(Data supplied Opens)

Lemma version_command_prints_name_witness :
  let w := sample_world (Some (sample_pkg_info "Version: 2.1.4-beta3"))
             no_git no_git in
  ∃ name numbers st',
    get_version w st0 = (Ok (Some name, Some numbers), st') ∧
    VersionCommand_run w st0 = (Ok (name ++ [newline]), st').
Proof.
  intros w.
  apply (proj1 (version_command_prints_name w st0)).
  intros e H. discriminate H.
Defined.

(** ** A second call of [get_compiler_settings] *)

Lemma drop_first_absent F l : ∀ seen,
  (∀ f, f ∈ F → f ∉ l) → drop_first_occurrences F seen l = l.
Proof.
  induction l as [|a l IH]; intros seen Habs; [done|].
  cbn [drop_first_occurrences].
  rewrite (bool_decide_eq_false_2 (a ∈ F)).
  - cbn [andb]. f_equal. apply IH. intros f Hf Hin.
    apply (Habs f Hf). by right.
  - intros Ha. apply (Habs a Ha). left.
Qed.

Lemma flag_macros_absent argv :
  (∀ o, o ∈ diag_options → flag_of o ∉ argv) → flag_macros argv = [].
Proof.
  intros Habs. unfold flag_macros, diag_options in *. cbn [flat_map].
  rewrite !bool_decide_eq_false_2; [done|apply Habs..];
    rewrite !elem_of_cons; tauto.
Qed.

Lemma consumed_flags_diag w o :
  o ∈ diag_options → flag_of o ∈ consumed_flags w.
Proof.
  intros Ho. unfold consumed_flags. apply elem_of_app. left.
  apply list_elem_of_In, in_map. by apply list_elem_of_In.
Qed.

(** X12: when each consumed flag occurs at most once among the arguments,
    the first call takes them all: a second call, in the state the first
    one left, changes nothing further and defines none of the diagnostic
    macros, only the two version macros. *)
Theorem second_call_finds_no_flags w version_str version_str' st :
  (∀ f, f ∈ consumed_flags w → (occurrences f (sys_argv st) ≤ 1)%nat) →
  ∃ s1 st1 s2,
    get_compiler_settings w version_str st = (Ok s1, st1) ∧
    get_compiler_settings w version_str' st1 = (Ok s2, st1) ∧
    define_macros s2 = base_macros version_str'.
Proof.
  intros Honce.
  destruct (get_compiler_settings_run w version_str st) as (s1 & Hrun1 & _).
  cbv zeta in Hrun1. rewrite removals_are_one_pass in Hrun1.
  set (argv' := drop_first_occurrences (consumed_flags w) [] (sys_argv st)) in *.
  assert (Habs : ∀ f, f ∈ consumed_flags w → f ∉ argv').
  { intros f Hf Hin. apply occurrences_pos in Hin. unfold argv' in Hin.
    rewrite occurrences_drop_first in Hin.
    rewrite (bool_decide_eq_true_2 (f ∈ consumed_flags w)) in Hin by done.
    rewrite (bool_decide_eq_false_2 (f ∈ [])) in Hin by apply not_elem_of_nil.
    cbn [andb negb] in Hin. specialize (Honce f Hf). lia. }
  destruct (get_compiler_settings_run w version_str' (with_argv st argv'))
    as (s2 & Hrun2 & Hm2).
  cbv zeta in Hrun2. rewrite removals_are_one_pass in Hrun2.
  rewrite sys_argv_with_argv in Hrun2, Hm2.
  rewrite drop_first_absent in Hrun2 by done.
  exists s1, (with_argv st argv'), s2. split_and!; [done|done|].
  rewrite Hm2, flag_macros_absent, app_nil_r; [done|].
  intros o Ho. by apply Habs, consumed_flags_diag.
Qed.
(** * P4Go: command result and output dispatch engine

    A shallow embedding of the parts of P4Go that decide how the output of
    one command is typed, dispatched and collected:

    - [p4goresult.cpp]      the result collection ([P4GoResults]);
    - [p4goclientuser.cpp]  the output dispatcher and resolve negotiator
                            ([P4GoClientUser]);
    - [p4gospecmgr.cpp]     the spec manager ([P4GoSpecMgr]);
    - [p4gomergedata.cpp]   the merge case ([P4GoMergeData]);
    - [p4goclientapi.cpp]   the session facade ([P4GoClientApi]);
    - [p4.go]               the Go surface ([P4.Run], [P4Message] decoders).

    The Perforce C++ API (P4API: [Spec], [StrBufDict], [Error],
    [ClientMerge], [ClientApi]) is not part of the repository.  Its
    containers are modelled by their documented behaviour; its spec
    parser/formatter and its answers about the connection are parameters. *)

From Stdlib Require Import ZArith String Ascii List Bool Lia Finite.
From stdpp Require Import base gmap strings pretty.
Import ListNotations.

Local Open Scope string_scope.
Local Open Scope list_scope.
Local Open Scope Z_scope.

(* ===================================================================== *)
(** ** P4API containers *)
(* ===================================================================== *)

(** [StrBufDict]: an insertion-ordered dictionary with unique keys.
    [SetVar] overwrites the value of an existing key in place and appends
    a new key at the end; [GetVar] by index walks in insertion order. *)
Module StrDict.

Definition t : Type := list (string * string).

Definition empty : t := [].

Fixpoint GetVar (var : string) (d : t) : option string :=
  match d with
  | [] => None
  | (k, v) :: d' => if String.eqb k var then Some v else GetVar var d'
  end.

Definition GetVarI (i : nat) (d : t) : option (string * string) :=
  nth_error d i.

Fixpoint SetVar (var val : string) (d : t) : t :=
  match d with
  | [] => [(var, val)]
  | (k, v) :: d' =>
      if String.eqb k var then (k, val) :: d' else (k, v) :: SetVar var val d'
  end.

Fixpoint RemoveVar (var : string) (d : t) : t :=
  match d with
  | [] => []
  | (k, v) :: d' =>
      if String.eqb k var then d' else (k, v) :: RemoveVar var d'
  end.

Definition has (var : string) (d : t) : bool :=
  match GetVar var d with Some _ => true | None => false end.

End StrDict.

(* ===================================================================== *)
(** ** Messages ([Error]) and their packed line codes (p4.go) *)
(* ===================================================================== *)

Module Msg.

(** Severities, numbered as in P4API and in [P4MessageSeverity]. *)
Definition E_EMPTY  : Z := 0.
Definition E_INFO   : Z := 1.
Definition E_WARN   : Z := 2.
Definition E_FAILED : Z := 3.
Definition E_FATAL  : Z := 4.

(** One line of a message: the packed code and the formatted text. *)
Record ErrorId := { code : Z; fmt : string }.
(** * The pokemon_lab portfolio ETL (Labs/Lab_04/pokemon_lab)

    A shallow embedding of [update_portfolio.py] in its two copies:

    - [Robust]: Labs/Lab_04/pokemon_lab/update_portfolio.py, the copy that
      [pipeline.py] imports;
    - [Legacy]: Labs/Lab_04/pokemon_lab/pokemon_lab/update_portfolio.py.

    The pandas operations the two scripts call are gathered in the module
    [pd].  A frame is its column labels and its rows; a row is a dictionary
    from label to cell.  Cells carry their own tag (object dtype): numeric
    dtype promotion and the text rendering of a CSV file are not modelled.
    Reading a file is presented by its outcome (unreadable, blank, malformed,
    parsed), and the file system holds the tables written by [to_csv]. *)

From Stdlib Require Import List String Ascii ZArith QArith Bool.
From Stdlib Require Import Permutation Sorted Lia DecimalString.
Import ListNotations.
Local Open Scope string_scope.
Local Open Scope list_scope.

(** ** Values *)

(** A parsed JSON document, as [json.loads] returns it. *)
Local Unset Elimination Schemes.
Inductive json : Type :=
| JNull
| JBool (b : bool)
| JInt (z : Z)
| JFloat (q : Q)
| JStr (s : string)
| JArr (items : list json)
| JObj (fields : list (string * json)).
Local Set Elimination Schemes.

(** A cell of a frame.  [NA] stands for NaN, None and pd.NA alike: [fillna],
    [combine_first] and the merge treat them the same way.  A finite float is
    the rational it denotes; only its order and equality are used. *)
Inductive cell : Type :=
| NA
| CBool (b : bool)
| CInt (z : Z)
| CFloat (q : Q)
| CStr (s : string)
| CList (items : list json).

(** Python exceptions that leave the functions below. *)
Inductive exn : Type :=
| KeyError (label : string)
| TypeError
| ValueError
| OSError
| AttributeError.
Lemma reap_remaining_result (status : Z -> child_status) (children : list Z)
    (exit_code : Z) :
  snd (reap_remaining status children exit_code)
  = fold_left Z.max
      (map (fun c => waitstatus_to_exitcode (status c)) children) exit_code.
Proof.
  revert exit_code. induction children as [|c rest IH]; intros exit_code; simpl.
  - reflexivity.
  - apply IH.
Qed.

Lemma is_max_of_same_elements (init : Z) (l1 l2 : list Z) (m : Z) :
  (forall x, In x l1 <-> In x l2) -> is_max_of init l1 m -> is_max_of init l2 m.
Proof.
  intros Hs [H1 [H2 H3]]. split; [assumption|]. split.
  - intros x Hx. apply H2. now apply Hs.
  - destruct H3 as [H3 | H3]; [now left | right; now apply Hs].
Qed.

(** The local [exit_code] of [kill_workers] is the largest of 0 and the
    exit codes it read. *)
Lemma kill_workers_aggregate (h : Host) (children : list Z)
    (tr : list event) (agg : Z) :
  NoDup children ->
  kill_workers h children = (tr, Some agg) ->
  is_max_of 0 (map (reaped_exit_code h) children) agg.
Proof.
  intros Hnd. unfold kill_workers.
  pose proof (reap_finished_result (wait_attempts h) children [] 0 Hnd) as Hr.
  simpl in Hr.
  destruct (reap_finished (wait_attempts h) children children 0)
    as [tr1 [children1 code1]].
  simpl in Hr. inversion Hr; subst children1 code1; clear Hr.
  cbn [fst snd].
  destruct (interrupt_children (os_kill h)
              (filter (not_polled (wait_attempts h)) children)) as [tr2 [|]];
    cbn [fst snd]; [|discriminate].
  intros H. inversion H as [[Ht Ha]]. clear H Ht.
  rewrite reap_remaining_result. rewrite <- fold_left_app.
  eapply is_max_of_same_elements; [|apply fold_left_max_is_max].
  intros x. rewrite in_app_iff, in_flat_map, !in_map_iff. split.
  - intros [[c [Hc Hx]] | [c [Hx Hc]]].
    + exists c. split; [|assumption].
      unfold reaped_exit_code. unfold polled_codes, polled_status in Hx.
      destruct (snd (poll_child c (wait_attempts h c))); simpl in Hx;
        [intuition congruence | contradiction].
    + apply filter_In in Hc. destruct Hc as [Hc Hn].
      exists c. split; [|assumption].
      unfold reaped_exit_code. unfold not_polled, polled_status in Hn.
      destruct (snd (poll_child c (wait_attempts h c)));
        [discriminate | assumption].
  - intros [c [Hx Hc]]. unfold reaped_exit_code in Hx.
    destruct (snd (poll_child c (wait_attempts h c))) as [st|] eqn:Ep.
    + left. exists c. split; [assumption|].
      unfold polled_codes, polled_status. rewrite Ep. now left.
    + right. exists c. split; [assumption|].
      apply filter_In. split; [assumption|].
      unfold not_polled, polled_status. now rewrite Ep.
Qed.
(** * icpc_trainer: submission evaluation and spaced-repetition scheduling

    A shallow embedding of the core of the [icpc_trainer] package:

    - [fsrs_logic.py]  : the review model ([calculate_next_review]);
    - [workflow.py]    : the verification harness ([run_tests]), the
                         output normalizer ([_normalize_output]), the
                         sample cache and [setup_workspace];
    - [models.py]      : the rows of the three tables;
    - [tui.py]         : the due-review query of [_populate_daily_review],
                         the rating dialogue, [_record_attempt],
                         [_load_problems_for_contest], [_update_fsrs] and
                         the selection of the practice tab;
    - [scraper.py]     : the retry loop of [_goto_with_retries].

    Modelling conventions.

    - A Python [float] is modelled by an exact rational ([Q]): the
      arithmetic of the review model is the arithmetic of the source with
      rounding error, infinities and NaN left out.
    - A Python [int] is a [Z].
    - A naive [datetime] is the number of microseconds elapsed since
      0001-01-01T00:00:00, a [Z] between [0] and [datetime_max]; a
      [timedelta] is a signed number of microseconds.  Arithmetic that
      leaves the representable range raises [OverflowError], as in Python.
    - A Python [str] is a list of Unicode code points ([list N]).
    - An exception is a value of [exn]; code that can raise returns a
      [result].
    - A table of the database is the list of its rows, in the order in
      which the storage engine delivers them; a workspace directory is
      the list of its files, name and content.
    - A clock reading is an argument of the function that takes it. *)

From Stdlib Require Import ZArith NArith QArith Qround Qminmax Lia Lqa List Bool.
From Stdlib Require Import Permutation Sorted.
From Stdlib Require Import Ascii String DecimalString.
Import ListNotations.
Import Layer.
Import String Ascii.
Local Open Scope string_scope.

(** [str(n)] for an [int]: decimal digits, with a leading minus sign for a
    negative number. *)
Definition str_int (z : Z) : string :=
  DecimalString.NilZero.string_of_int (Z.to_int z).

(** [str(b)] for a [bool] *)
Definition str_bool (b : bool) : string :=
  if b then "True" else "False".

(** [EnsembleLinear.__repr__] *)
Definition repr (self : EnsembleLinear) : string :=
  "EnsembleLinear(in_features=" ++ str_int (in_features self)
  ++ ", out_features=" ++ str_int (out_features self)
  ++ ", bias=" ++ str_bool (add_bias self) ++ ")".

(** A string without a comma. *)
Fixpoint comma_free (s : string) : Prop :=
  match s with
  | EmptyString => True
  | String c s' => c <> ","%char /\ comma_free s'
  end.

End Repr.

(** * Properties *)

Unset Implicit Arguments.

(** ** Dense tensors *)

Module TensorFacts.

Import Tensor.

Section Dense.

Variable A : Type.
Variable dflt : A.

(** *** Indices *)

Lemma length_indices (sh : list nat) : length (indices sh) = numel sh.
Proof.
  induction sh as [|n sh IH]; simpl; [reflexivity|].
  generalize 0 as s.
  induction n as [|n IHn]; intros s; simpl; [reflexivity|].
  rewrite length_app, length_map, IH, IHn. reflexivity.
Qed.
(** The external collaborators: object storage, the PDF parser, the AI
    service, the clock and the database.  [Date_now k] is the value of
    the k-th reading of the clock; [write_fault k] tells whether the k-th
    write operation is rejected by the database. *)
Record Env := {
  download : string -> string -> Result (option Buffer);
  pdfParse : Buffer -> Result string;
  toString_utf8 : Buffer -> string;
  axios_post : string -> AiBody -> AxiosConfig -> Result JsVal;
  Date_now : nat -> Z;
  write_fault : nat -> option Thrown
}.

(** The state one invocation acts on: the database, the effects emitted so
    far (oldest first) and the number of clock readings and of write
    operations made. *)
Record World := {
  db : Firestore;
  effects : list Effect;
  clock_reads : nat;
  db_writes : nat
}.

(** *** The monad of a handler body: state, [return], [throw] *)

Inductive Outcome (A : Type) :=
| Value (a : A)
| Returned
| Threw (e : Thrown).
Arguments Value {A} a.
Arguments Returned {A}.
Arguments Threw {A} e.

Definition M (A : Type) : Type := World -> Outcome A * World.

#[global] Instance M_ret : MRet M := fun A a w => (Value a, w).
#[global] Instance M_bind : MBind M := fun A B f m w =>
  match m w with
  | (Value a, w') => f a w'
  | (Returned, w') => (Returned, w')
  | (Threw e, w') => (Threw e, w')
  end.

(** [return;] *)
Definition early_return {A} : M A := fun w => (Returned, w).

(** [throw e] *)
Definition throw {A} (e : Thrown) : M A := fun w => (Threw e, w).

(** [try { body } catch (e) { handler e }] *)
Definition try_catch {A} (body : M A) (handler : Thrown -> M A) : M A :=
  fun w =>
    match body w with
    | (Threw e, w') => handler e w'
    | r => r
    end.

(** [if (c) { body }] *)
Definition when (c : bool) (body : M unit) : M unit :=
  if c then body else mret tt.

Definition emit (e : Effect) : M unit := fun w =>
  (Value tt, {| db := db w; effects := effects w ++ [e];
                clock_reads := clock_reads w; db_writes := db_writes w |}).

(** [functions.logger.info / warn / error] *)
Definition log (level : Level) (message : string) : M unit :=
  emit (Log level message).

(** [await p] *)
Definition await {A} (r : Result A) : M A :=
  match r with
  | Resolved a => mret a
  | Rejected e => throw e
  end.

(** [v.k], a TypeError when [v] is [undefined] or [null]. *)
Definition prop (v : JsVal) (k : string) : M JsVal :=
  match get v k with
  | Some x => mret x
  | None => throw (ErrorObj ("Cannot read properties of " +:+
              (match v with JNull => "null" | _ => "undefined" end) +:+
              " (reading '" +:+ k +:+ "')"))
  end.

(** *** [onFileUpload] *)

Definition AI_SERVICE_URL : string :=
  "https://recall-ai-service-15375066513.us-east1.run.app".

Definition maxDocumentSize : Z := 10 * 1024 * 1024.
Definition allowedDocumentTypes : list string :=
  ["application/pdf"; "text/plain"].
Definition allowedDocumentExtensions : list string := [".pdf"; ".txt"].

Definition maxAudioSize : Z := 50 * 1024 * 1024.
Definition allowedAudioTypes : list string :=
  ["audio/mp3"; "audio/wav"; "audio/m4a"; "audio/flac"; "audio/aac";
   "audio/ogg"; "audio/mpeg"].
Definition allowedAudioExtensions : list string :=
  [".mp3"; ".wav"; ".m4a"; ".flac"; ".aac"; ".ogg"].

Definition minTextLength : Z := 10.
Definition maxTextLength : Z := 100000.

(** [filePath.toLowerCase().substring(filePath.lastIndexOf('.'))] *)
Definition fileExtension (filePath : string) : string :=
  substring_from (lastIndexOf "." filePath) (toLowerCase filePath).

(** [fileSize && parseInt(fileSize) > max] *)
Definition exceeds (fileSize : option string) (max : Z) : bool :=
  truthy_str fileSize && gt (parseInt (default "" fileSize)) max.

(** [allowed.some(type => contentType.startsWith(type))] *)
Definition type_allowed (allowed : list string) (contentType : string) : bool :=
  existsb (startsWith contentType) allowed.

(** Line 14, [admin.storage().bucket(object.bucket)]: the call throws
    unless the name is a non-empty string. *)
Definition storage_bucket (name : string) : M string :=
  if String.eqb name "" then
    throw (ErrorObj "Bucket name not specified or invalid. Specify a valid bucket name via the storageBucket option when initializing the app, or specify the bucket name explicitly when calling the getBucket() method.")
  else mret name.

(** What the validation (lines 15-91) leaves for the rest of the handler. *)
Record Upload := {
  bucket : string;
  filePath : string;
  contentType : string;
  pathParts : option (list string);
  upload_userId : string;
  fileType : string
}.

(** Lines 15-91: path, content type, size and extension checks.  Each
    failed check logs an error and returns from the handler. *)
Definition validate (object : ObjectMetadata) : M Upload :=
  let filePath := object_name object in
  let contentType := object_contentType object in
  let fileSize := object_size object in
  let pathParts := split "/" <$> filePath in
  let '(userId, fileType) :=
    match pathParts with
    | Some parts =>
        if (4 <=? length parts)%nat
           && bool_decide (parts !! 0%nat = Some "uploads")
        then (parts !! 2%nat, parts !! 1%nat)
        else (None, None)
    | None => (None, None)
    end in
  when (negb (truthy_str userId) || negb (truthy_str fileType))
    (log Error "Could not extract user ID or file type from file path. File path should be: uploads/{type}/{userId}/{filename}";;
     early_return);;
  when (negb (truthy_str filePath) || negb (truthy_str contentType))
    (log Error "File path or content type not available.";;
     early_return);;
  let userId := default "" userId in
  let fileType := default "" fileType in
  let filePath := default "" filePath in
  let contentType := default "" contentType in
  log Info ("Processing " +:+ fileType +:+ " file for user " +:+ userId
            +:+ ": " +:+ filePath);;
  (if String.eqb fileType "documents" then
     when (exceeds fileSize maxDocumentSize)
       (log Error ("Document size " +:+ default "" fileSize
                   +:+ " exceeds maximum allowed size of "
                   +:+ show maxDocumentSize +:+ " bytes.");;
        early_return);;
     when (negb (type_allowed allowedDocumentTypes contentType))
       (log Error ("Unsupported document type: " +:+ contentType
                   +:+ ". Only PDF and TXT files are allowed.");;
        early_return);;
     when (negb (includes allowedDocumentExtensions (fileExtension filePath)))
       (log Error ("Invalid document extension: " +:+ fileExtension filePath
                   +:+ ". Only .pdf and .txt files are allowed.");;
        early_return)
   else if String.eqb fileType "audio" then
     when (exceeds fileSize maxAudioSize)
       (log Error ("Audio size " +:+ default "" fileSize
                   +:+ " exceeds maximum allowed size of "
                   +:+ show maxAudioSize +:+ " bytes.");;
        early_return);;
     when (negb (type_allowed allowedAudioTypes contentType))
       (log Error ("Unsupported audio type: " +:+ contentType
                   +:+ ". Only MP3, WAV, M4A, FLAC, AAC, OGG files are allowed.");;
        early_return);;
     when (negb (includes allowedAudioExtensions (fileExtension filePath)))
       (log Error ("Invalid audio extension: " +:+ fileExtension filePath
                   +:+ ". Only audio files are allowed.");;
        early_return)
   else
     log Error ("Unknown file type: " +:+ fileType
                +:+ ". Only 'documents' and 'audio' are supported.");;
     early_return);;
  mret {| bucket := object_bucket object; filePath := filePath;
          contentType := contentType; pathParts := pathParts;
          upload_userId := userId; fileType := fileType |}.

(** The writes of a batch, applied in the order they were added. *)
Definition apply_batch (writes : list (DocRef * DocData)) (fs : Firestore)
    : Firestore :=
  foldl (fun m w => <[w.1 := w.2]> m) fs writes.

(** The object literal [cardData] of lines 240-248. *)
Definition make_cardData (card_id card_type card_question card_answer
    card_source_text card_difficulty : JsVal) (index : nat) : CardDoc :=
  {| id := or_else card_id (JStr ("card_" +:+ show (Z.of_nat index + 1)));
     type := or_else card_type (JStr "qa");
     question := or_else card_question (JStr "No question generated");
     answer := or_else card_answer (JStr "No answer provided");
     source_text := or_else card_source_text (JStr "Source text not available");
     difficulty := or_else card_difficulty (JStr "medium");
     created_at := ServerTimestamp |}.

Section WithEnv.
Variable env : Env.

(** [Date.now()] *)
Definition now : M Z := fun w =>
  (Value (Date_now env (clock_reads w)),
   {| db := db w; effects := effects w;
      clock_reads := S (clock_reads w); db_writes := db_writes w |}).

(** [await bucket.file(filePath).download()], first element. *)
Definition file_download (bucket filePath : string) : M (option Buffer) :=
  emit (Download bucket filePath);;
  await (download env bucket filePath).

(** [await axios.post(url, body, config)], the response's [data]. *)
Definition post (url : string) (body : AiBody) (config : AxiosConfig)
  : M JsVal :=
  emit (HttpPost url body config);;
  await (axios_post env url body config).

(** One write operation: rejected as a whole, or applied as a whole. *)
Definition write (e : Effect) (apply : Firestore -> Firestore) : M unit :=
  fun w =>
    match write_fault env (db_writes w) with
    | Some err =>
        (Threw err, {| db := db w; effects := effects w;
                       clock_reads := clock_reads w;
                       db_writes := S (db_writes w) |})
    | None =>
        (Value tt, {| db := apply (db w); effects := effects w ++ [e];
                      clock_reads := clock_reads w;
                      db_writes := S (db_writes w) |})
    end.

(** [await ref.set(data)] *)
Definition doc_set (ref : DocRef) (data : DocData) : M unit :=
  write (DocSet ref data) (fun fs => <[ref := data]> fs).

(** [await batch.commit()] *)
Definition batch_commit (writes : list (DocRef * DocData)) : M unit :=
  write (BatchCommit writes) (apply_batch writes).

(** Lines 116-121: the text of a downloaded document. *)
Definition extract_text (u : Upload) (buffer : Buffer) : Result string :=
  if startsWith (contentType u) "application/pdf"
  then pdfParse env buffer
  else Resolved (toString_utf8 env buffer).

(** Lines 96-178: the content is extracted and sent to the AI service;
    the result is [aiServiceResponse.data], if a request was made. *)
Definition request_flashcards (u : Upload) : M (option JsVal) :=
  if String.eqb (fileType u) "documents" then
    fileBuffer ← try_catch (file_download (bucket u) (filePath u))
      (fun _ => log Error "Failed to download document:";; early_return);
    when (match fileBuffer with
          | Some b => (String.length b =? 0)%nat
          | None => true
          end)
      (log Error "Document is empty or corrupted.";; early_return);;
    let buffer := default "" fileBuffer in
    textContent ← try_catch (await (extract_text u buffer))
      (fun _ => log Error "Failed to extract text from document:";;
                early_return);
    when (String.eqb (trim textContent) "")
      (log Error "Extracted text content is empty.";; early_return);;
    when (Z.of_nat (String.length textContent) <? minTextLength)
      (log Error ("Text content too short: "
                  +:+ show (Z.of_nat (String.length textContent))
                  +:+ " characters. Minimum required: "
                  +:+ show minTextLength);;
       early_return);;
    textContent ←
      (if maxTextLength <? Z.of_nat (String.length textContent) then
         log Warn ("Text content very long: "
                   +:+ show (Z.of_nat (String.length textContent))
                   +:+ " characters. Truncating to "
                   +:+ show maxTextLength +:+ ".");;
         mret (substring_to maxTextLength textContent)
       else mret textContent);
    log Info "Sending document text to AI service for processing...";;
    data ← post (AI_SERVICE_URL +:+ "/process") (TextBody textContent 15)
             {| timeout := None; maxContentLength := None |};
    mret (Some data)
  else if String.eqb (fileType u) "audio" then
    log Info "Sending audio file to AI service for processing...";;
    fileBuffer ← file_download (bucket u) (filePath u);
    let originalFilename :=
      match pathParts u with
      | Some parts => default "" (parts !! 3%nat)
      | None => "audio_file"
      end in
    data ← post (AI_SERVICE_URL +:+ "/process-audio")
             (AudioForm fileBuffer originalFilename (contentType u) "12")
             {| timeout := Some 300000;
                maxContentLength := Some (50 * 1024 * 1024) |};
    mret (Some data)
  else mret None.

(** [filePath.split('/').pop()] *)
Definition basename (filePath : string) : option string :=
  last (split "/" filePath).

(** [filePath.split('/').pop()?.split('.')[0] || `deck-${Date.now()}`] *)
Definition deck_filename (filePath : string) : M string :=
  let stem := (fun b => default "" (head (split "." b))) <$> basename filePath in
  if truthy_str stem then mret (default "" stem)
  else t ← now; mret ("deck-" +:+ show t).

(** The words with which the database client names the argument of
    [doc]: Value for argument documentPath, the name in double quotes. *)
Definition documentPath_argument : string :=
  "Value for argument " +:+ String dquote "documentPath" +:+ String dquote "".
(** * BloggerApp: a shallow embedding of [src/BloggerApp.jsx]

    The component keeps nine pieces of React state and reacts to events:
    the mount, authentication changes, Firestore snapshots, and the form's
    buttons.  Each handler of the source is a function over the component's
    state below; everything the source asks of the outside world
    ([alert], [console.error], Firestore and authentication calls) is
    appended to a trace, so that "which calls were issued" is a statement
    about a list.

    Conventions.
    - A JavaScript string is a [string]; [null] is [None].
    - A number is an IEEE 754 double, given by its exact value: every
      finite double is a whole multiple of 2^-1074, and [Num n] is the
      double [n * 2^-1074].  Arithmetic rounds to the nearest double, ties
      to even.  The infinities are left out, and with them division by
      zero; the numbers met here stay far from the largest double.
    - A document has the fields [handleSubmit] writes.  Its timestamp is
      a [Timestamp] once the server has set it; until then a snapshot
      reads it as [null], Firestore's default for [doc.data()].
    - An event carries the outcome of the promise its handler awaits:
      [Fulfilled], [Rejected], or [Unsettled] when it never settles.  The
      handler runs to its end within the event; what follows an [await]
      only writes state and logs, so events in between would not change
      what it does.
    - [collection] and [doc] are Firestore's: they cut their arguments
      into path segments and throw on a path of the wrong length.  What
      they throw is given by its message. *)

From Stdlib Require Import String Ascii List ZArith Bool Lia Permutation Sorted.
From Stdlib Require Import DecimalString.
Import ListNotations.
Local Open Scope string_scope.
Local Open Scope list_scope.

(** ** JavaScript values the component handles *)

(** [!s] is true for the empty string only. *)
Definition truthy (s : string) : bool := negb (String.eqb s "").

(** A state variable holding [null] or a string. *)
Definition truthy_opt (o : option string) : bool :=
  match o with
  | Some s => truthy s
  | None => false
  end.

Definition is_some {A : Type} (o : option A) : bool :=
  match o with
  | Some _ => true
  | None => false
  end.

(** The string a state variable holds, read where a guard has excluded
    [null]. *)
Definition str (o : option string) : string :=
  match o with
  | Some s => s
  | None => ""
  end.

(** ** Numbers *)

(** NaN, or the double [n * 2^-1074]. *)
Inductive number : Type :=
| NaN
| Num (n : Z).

(Data supplied Closes)

■ **Task brief**:
Return each line of the data above that includes the word "modelled".

■ **Solution for this task**:
    containers are modelled by their documented behaviour; its spec
    dtype promotion and the text rendering of a CSV file are not modelled.
    - A Python [float] is modelled by an exact rational ([Q]): the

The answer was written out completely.